▸ Your assignment
From the first line of the entries below to the line with "let frame := match mgmt_frame n with", give each line again exactly.

====================

Definition handle_mgmt_tx_done (n : command_node) (p : wifi_priv) : Z * wifi_priv :=
  match resp_skb n with
  | Some r =>
      if zlen r <? sizeof_mgmt_tx then (- EINVAL, p)
      else if hdr_status r =? resp_num CMD_RESPONSE_BUSY then (- EBUSY, p)
      else if (hdr_status r =? resp_num CMD_RESPONSE_INVALID)
              || (hdr_status r =? resp_num CMD_RESPONSE_UNSUPPORTED) then (- EINVAL, p)
      else if mgmt_dont_wait_for_ack n then (0, p)
      else
        let frame := match mgmt_frame n with
                     | Some f => if mgmt_frame_len n =? 0 then None else Some (ztake (mgmt_frame_len n) f)
                     | None => None
                     end in
        let flen := native32 be 24 r in
        let frame := if negb (flen =? 0) && (flen <=? zlen r - sizeof_mgmt_tx)
                     then Some (ztake flen (zdrop sizeof_mgmt_tx r)) else frame in
        let ack := hdr_status r =? resp_num CMD_RESPONSE_SUCCESS in
        (0, p <| mgmt_tx_status := mgmt_tx_status p ++ [(ack, frame, cookie n)] |>)
  | None => (- EINVAL, p)
  end.

(** The [switch] of [wait_and_decode_cmd_resp]; every decoder but those of scan
    and unknown commands runs only when [ret] is 0. *)
Definition decode_resp (n : command_node) (ret : Z) (w : cmdw T) : Z * cmdw T :=
  let c := cmd_code n in
  let on_pv (d : Z * wifi_priv) := (d.1, w <| pv := d.2 |>) in
  if c =? cmd_num CMD_SCAN_REQUEST then
    let ret := if ret =? 0 then decode_common_resp n else ret in
    if ret =? 0 then (ret, w)
    else (ret, w <| pv := pv w <| waiting_for_scan_done := false |> <| scan_in_progress := false |>
                            <| scan_request := false |> |>)
  else if code_in [CMD_INIT_INTERFACE; CMD_DEINIT_INTERFACE; CMD_STA_AUTH; CMD_STA_ASSOC;
      CMD_STA_SET_AUTHORIZED; CMD_STA_CONNECT; CMD_ADD_KEY; CMD_DEL_KEY; CMD_SET_MODE; CMD_SET_IE;
      CMD_AP_CONFIG; CMD_AP_STATION; CMD_SET_DEFAULT_KEY; CMD_SET_IP_ADDR; CMD_SET_MCAST_MAC_ADDR;
      CMD_GET_REG_DOMAIN; CMD_SET_REG_DOMAIN; CMD_RAW_TP_ESP_TO_HOST; CMD_RAW_TP_HOST_TO_ESP;
      CMD_RAW_TP_BIDIRECTIONAL; CMD_SET_WOW_CONFIG; CMD_SET_TIME; CMD_START_OTA_UPDATE;
      CMD_START_OTA_WRITE; CMD_START_OTA_END] c then
    (if ret =? 0 then decode_common_resp n else ret, w)
  else if c =? cmd_num CMD_MONITOR_CONFIG then (if ret =? 0 then decode_monitor_resp n else ret, w)
  else if code_in [CMD_SET_RADIO_SERVICE; CMD_GET_RADIO_SERVICE] c then
    if ret =? 0 then
      let '(ret, a) := decode_radio_service n (ad (cs w)) in (ret, on_cs (on_ad (fun _ => a)) w)
    else (ret, w)
  else if code_in [CMD_GET_MAC; CMD_SET_MAC] c then
    if ret =? 0 then on_pv (decode_mac_addr n (pv w)) else (ret, w)
  else if c =? cmd_num CMD_DISCONNECT then
    if ret =? 0 then on_pv (decode_disconnect_resp n (pv w)) else (ret, w)
  else if code_in [CMD_GET_TXPOWER; CMD_SET_TXPOWER] c then
    if ret =? 0 then on_pv (decode_tx_power n (pv w)) else (ret, w)
  else if c =? cmd_num CMD_STA_RSSI then
    if ret =? 0 then on_pv (decode_rssi n (pv w)) else (ret, w)
  else if c =? cmd_num CMD_MGMT_TX then
    if ret =? 0 then on_pv (handle_mgmt_tx_done n (pv w)) else (ret, w)
  else (- EINVAL, w).

(** The locked part after the wait: [ret] becomes the command's outcome. *)
Definition settle_cmd (i : nat) (ret : Z) (q : cmdq) : Z * cmdq :=
  let n := node i q in
  let ret := if (ret <=? 0) && completed n then 1 else ret in
  let q := if bool_decide (cur_cmd q = Some i)
           then q <| cur_cmd := None |> <| cmd_resp := 0 |> <| cmd_resp_seq := 0 |> else q in
  let q := if (ret <=? 0) && in_pending_queue n then unlink_pending i q else q in
  if ret =? 0 then (- ETIMEDOUT, on_node i (complete (- ETIMEDOUT)) q)
  else if 0 <? ret then (result n, q)
  else (ret, q).

(** [wait_and_decode_cmd_resp] from the guard's return on. *)
Definition wait_and_decode_end (i : nat) (ret : Z) (w : cmdw T) : Z * cmdw T :=
  let '(ret, q) := settle_cmd i ret (cq w) in
  let w := w <| cq := q |> in
  let n := node i q in
  let w := if (ret =? - ETIMEDOUT) && negb (sent_at n =? 0) && esp_cmd_timeout_needs_restart (cmd_code n)
              && negb (restart_unwanted (ad (cs w)) || flag ESP_OTA_IN_PROGRESS (ad (cs w)))
           then on_cs restart_firmware w else w in
  let ret := if negb (flag ESP_DRIVER_ACTIVE (ad (cs w))) && (ret =? 0) then - ESHUTDOWN else ret in
  let '(ret, w) := decode_resp n ret w in
  let w := on_cq (recycle_cmd_node i) w in
  (ret, if flag ESP_CMD_INIT_DONE (ad (cs w)) then on_cq queue_cmd_work w else w).

(** The caller undisturbed. *)
Definition wait_and_decode_cmd_resp (i : nat) (w : cmdw T) : Z * cmdw T :=
  let '(ret, w) := esp_cmd_wait_event_guard i w in wait_and_decode_end i ret w.

End Waiting.

(** ** Set-up and teardown *)

Definition abort_node (n : command_node) : command_node :=
  complete (- ESHUTDOWN) (n <| in_pending_queue := false |>).

Definition esp_cmd_abort_waiters (a : esp_adapter) (q : cmdq) : cmdq :=
  if negb (flag ESP_CMD_INIT_DONE a) && negb (cmd_wq q) then q
  else
    let q := match cur_cmd q with
             | Some i => if completed (node i q) then q else on_node i (complete (- ESHUTDOWN)) q
             | None => q
             end in
    foldl (fun q i => on_node i abort_node q) (q <| cmd_pending_queue := [] |>) (cmd_pending_queue q).

(** [esp_commands_teardown] up to its wait, and after it: nodes still in use keep the
    pool allocated. [None]: there was nothing to tear down. *)
Definition esp_commands_teardown_begin (a : esp_adapter) (q : cmdq) : option (esp_adapter * cmdq) :=
  if negb (flag ESP_CMD_INIT_DONE a) then None
  else
    let a := clear_flag ESP_CMD_INIT_DONE a in
    let q := esp_cmd_abort_waiters a q in
    Some (a, q <| cmd_work_queued := false |> <| cmd_wq := false |>).

Definition free_esp_cmd_pool (q : cmdq) : cmdq := q <| cmd_pool := [] |>.

Definition esp_commands_teardown_end (q : cmdq) : Z * cmdq :=
  if cmd_nodes_in_use q =? 0 then (0, free_esp_cmd_pool q) else (- EBUSY, q).

Definition alloc_esp_cmd_pool (alloc_ok : bool) (q : cmdq) : Z * cmdq :=
  if negb alloc_ok then (- ENOMEM, q)
  else
    (0, foldl (fun q i => recycle_cmd_node i q)
          (q <| cmd_pool := replicate ESP_NUM_OF_CMD_NODES node_zero |>) (seq 0 ESP_NUM_OF_CMD_NODES)).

====================

▸ Final answer
Definition handle_mgmt_tx_done (n : command_node) (p : wifi_priv) : Z * wifi_priv :=
  match resp_skb n with
  | Some r =>
      if zlen r <? sizeof_mgmt_tx then (- EINVAL, p)
      else if hdr_status r =? resp_num CMD_RESPONSE_BUSY then (- EBUSY, p)
      else if (hdr_status r =? resp_num CMD_RESPONSE_INVALID)
              || (hdr_status r =? resp_num CMD_RESPONSE_UNSUPPORTED) then (- EINVAL, p)
      else if mgmt_dont_wait_for_ack n then (0, p)
      else
        let frame := match mgmt_frame n with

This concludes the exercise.